>>>

(** Registration can accept a key no assertion will ever verify with. The floor on an RSA
    modulus is in bytes, leading zeros included: 256 of them holding a short modulus pass
    it, and the verifier, whose floor is in bits, refuses every signature. *)
Theorem accepted_key_may_never_verify e map n x message signature :
  (forall n x m s, from_be_bytes n < 2 ^ 2047 -> rsa_pkcs1_2048_8192_sha256 (n, x) m s = false) ->
  from_reader e = Some (Map map) -> integer map 1 = Some KTY_RSA -> integer map 3 = Some (-257) ->
  bytes map (-1) = Some n -> bytes map (-2) = Some x -> length n = 256%nat -> from_be_bytes n < 2 ^ 2047 ->
  exists k, parse from_reader e = Ok k /\ verify_signature' k message signature = Err BadSignature.
Proof.
  intros Hshort Hv Hkty Halg Hn Hx Hl Hs.
  exists {| algorithm := Rs256; encoded := e |}. split.
  - apply parse_iff. exists map, KTY_RSA, (-257). split_and!; try done.
    cbn [algorithm check_key]. rewrite Z.eqb_refl. cbn [negb]. rewrite Hn. cbn [ok_or rbind].
    rewrite Hl, Hx. done.
  - unfold verify_signature. cbn [algorithm encoded]. unfold rsa_components. rewrite Hv.
    cbn [mbind option_bind as_map]. rewrite Hn, Hx. cbn [mbind option_bind ok_or rbind].
    by rewrite Hshort.
Qed.

(** The key that is stored is not only the key: the reader stops at the end of the first
    item, so whatever follows it - extensions, or anything - is accepted, kept as part of
    the key and verifies the same signatures. One key has as many spellings as there are
    byte strings. *)
Theorem accepted_key_keeps_what_follows e k tail message signature :
  (forall b t v, from_reader b = Some v -> from_reader (b ++ t) = Some v) ->
  parse from_reader e = Ok k ->
  exists k', parse from_reader (e ++ tail) = Ok k' /\ encoded k' = encoded k ++ tail /\
    algorithm k' = algorithm k /\
    verify_signature' k' message signature = verify_signature' k message signature.
Proof.
  intros Hfirst (map & kty & alg & Hv & Hk & Ha & Hf & Hc & He)%parse_iff.
  exists {| algorithm := algorithm k; encoded := e ++ tail |}. cbn [encoded algorithm].
  assert (Hv' : from_reader (e ++ tail) = Some (Map map)) by (by apply Hfirst).
  split_and!; [apply parse_iff; by exists map, kty, alg|by rewrite He|done|].
  unfold verify_signature. cbn [algorithm encoded]. rewrite He.
  unfold ec2_coordinates, okp_public_key, rsa_components. by rewrite Hv, Hv'.
Qed.
End Keys.

(** ** Ceremonies *)

Section Ceremonies.
Variable sha256 : list Z -> list Z.
Variable from_slice : list Z -> option Parsed.
Variable base64_url : list Z -> string.
Variable from_reader : list Z -> option Value.
Variable ecdsa_p256_sha256_asn1 : list Z -> list Z -> list Z -> bool.
Variable ed25519 : list Z -> list Z -> list Z -> bool.
Variable rsa_pkcs1_2048_8192_sha256 : list Z * list Z -> list Z -> list Z -> bool.
Abbreviation signature_ok key message signature :=
  (verify_signature from_reader ecdsa_p256_sha256_asn1 ed25519 rsa_pkcs1_2048_8192_sha256
     key message signature = Ok tt).
Abbreviation assert' := (verify_assertion sha256 from_slice base64_url from_reader ecdsa_p256_sha256_asn1
  ed25519 rsa_pkcs1_2048_8192_sha256).
Abbreviation register' := (verify_registration from_slice base64_url from_reader).

(** What a browser's account must say. *)
Definition client_says (json : list Z) (c : Ceremony) (challenge : list Z) (origins : list string)
    (origin : string) : Prop :=
  from_slice json = Some {| p_ceremony := Ceremony.as_str c; p_challenge := base64_url challenge;
                            p_origin := origin; p_cross_origin := false |} /\ In origin origins.

Lemma client_data_iff json c challenge origins d :
  verify_client_data from_slice base64_url json c challenge origins = Ok d <->
  client_says json c challenge origins (client_origin d).
Proof.
  unfold verify_client_data, client_says. split.
  - destruct (from_slice json) as [p|]; [|done].
    destruct (String.eqb_spec (p_ceremony p) (Ceremony.as_str c)) as [Hc|]; [|done]. cbn [negb].
    destruct (ct_eq _ _) eqn:Hch; [|done]. apply ct_eq_strings in Hch. cbn [negb].
    destruct (p_cross_origin p) eqn:Hx; [done|].
    destruct (in_strings (p_origin p) origins) eqn:Ho; [|done]. cbn [negb]. intros [= <-]. cbn.
    split; [|by apply in_strings_In]. destruct p; cbn in *. by subst.
  - intros [-> Ho]. cbn. rewrite String.eqb_refl. cbn [negb].
    rewrite (proj2 (ct_eq_strings _ _)) by done. cbn [negb].
    rewrite (proj2 (in_strings_In _ _)) by done. by destruct d.
Qed.

(** Policy on a counter. *)
Definition counter_ok (policy : SignCountPolicy) (presented stored : Z) : Prop :=
  policy = Block -> presented = 0 /\ stored = 0 \/ stored < presented.

Lemma classify_Block presented stored :
  counter_ok Block presented stored <->
  (presented = 0 /\ stored = 0 /\ classify presented stored = NotSupported \/
   stored < presented /\ (presented <> 0 \/ stored <> 0) /\ classify presented stored = Advanced presented).
Proof.
  unfold counter_ok, classify. destruct (Z.eqb_spec presented 0), (Z.eqb_spec stored 0);
    cbn [andb]; destruct (Z.ltb_spec stored presented); naive_solver lia.
Qed.

Lemma classify_Regressed presented stored p s :
  classify presented stored = Regressed p s -> ~ counter_ok Block presented stored.
Proof. intros Hc [(_ & _ & Hn)|(_ & _ & Hn)]%classify_Block; congruence. Qed.

Lemma classify_moves presented stored :
  (forall p s, classify presented stored <> Regressed p s) ->
  presented = 0 /\ stored = 0 \/ stored < presented.
Proof.
  unfold classify. intros Hn. destruct (Z.eqb_spec presented 0), (Z.eqb_spec stored 0); cbn [andb] in Hn;
    [by left|..]; right; destruct (Z.ltb_spec stored presented); try done; by destruct (Hn presented stored).
Qed.

(** C30: An assertion is accepted exactly when the browser says it answered this challenge, by
    [get], at an origin of this relying party and not inside another's page; the
    authenticator's bytes are for its id, with the presence and verification it asks for;
    the stored key signed those bytes followed by the hash of the browser's; and, where
    policy is to block, the counter moved or neither side counts. *)
Theorem assertion_proves_possession rp challenge response key stored policy a :
  assert' rp challenge response key stored policy = good a <->
  exists flags count tail,
    client_says (ar_client_data_json response) Get (challenge_bytes challenge) (rp_origins rp) (origin a) /\
    ar_authenticator_data response = rp_id_hash rp ++ flags :: count ++ tail /\
    length (rp_id_hash rp) = 32%nat /\ length count = 4%nat /\ presence_ok flags (rp_user_verification rp) /\
    signature_ok key (ar_authenticator_data response ++ sha256 (ar_client_data_json response))
      (ar_signature response) /\
    counter_ok policy (from_be_bytes count) stored /\
    ass_sign_count a = classify (from_be_bytes count) stored /\
    ass_user_verified a = flag_set flags FLAG_UV /\ ass_backup_eligible a = flag_set flags FLAG_BE /\
    ass_backup_state a = flag_set flags FLAG_BS.
Proof.
  unfold verify_assertion. rewrite cbind_good. setoid_rewrite lift_good. setoid_rewrite client_data_iff.
  setoid_rewrite cbind_good. setoid_rewrite clift_good. setoid_rewrite assertion_data_good.
  setoid_rewrite cbind_good. setoid_rewrite lift_good. split.
  - intros (client & Hc & asserted & (flags & b & tail & Had & Hl & H4 & Hp & ->) & [] & Hs & Hg).
    cbn [as_sign_count as_user_verified as_backup_eligible as_backup_state] in Hg.
    exists flags, b, tail. assert (Hok : counter_ok policy (from_be_bytes b) stored).
    { intros ->. apply classify_moves. intros p s Hr. by rewrite Hr in Hg. }
    destruct (classify (from_be_bytes b) stored) as [|c|p s] eqn:Hk; [..|destruct policy; [done|]];
      injection Hg as <-; cbn; rewrite ?Hk; split_and!; done.
  - intros (flags & b & tail & Hc & Had & Hl & H4 & Hp & Hs & Hok & Hn & Hv & He & Hb).
    exists {| client_origin := origin a |}. split; [done|].
    eexists. split; [by exists flags, b, tail|]. exists tt. split; [done|].
    cbn [as_sign_count as_user_verified as_backup_eligible as_backup_state client_origin].
    destruct a as [o v e s n]; cbn in *; subst.
    destruct (classify (from_be_bytes b) stored) as [|c|p s] eqn:Hk; try done.
    destruct policy; [|done]. exfalso. by apply (classify_Regressed _ _ _ _ Hk).
Qed.

Lemma attestation_iff object e :
  parse_attestation from_reader object = Ok e <->
  exists map, from_reader object = Some (Map map) /\ text map "fmt" = Some "none"%string /\
    member map "attStmt" = Some (Map []) /\ member map "authData" = Some (Bytes (authenticator_data e)).
Proof.
  unfold parse_attestation. split.
  - intros H. apply rbind_Ok in H as (v & Hv & H). apply ok_or_Ok in Hv.
    apply rbind_Ok in H as (map & Hm & H). apply ok_or_Ok in Hm. destruct v as [| | |m|]; try done.
    injection Hm as ->. apply rbind_Ok in H as (fmt & Hf & H). apply ok_or_Ok in Hf.
    destruct (String.eqb_spec fmt "none") as [->|]; [|done]. cbn [negb] in H.
    apply rbind_Ok in H as (st & Hs & H). apply ok_or_Ok in Hs.
    destruct st as [| | |[|]|]; try done. cbn [as_map] in H.
    apply rbind_Ok in H as (d & Hd & H). apply ok_or_Ok in Hd. injection H as <-.
    exists map. split_and!; try done. cbn [authenticator_data]. destruct (member map "authData") as [w|]; [|done].
    destruct w; try done. cbn in Hd. by injection Hd as ->.
  - intros (map & Hv & Hf & Hs & Hd). rewrite Hv. cbn [ok_or rbind as_map]. rewrite Hf. cbn [ok_or rbind].
    rewrite String.eqb_refl. cbn [negb]. rewrite Hs. cbn [ok_or rbind as_map]. rewrite Hd. by destruct e.
Qed.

<<<

- [Exercise description]: Copy out only the lines above from the one with "algorithm k' = algorithm k /\" to the one with "Variable from_reader : list", inclusive, exactly as they stand.

- [Final answer]:
    algorithm k' = algorithm k /\
    verify_signature' k' message signature = verify_signature' k message signature.
Proof.
  intros Hfirst (map & kty & alg & Hv & Hk & Ha & Hf & Hc & He)%parse_iff.
  exists {| algorithm := algorithm k; encoded := e ++ tail |}. cbn [encoded algorithm].
  assert (Hv' : from_reader (e ++ tail) = Some (Map map)) by (by apply Hfirst).
  split_and!; [apply parse_iff; by exists map, kty, alg|by rewrite He|done|].
  unfold verify_signature. cbn [algorithm encoded]. rewrite He.
  unfold ec2_coordinates, okp_public_key, rsa_components. by rewrite Hv, Hv'.
Qed.
End Keys.

(** ** Ceremonies *)

Section Ceremonies.
Variable sha256 : list Z -> list Z.
Variable from_slice : list Z -> option Parsed.
Variable base64_url : list Z -> string.
Variable from_reader : list Z -> option Value.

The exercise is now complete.